Ed é continuando a camminare, rincorrendo un tram di mezzanotte per non prendere un taxi che ti senti bene, quasi felice. E fai le scale tre alla volta come nella canzone di Dalla, ma invece di sederti sul divano ti metti di fronte al tuo computer e scrivi. E poi hai in testa già la frase che scriverai alla fine del tuo racconto. Sai già che nonostante tutte le vittorie a cui potrai aspirare in vita tua, l'unica cosa che ti fa sentire te stesso é la tua malinconia, che non scambieresti per tutta la felicità del mondo, perché quella malinconia ti definisce più della tua carta d'identità, quella melancolia sei tu.
sabato 15 gennaio 2011
Habemus casam
Martastrasse 114, 8042 Zurich. L'indirizzo è un po' freddo, ma questo sarà il posto che chiamerò casa per un po' di tempo (mesi? anni?). E' la prima casa non ammobiliata in cui vivrò, segnale ineluttabile che sto diventando grande. Ci entrerò il primo febbraio, il giorno del mio compleanno, rispettando la tradizione che voleva che iniziassi o finissi una missione (Etiopia, Tunisia).

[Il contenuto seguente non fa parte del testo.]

#[local] Hint Resolve emv_kept_check_pk_cert emv_kept_make_issuer_pk
  emv_kept_check_ssa : pres.

Lemma emv_kept_get_issuer_pk req ca_key key_len :
  preserves emv_kept (get_issuer_pk req ca_key key_len).
Proof. unfold get_issuer_pk, printf. pres. Qed.

Lemma emv_kept_verify_ssa_data rec num req key aip :
  preserves emv_kept (verify_ssa_data rec num req key aip).
Proof. unfold verify_ssa_data, printf. pres. Qed.

(** *** The stages before the certificate make no cryptographic call *)

Lemma quiet_retrieve tag :
  preserves (trace_grows no_crypto) (_emv_retrieve_data tag).
Proof. unfold _emv_retrieve_data. pres. Qed.
Lemma quiet_data_int d :
  preserves (trace_grows no_crypto) (call_emv_data_int d).
Proof. unfold call_emv_data_int. pres. Qed.
Lemma quiet_BN_bin2bn s len :
  preserves (trace_grows no_crypto) (BN_bin2bn s len).
Proof. unfold BN_bin2bn. pres. Qed.

#[local] Hint Resolve quiet_retrieve quiet_data_int quiet_BN_bin2bn : pres.

Lemma quiet_get_required_data :
  preserves (trace_grows no_crypto) get_required_data.
Proof. unfold get_required_data. pres. Qed.

Lemma quiet_get_ca_key idx mod_cb exp_cb :
  preserves (trace_grows no_crypto) (get_ca_key idx mod_cb exp_cb).
Proof. unfold get_ca_key. pres. Qed.

(** The values the stages return. *)

Lemma emsa_pss_decode_01 msg msg_len em em_len w v w' :
  emsa_pss_decode msg msg_len em em_len w = Ok v w' → v = 0 ∨ v = 1.
Proof.
  unfold emsa_pss_decode, bind, printf, ret. intros Hrun.
  repeat case_match; simplify_eq; auto.
Qed.

Lemma check_ssa_01 ptr len rec num aip w v w' :
  check_ssa ptr len rec num aip w = Ok v w' → v = 0 ∨ v = 1.
Proof.
  unfold check_ssa, bind, ret. intros Hrun.
  repeat case_match; simplify_eq; eauto using emsa_pss_decode_01.
Qed.

Lemma verify_ssa_data_01 rec num req key aip w v w' :
  verify_ssa_data rec num req key aip w = Ok v w' → v = 0 ∨ v = 1.
Proof.
  unfold verify_ssa_data, bind, printf, ret. intros Hrun.
  repeat case_match; simplify_eq; eauto using check_ssa_01.
Qed.

(** *** What the first two stages return *)

Lemma get_required_data_total w : ∃ o w1, get_required_data w = Ok o w1.
Proof.
  unfold get_required_data, _emv_retrieve_data, call_emv_data_int, bind,
    emit, get_emv, get_heap, ret. simpl.
  repeat case_match; eauto.
Qed.

Lemma get_required_data_Some w req w1 :
  get_required_data w = Ok (Some req) w1 →
  let tags := e_tags (w_emv w) in
  ca_pk_idx req = emv_data_int (w_heap w) (tags !! EMV_TAG_CA_PK_INDEX) ∧
  tags !! EMV_TAG_ISS_PK_CERT
    = Some {| d_data := Some (pk_cert req); d_len := pk_cert_len req |} ∧
  tags !! EMV_TAG_ISS_PK_R
    = Some {| d_data := Some (pk_r req); d_len := pk_r_len req |} ∧
  tags !! EMV_TAG_ISS_PK_EXP
    = Some {| d_data := Some (pk_exp req); d_len := pk_exp_len req |} ∧
  tags !! EMV_TAG_SSA_DATA
    = Some {| d_data := Some (ssa_data req); d_len := ssa_data_len req |}.
Proof.
  unfold get_required_data, _emv_retrieve_data, call_emv_data_int, bind,
    emit, get_emv, get_heap, ret. simpl. intros Hrun.
  repeat case_match; simplify_eq. simpl.
  repeat match goal with d : _emv_data |- _ => destruct d end.
  simpl in *. by simplify_eq.
Qed.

Ho superato la selezione degli affamati di casa, ho vinto la lotteria tra la massa di quelli che volevano abitarci. Ho corrotto l'inquilina che ci abitava in cambio di facili risate ottenute con gesti e parole da guignol: mi ha raccomandato all'agenzia. Il mio contratto di lavoro ha fatto il resto. In fondo sono una persona più che rispettabile. Quando mi metto in giacca e cravatta mi verrebbe voglia di votare per me stesso alle elezioni. Mi metto raramente la giacca e quasi mai la cravatta. Ho poche possibilità di eleggermi.
Le stanze avrebbero forse visto facce più felici, forse più tristi, ma vedranno la mia. Adesso devo trovare dei mobili, dei soprammobili, dei sopra-soprammobili, degli inner-mobili. Dovrò svuotare la cantina di mio padre di palle di vetro comprate ad Hebron, ceramiche tunisine, tessuti boliviani e portare tutti i miei viaggi in soggiorno a tenermi compagnia mentre leggo un libro in ciabatte (di goretex).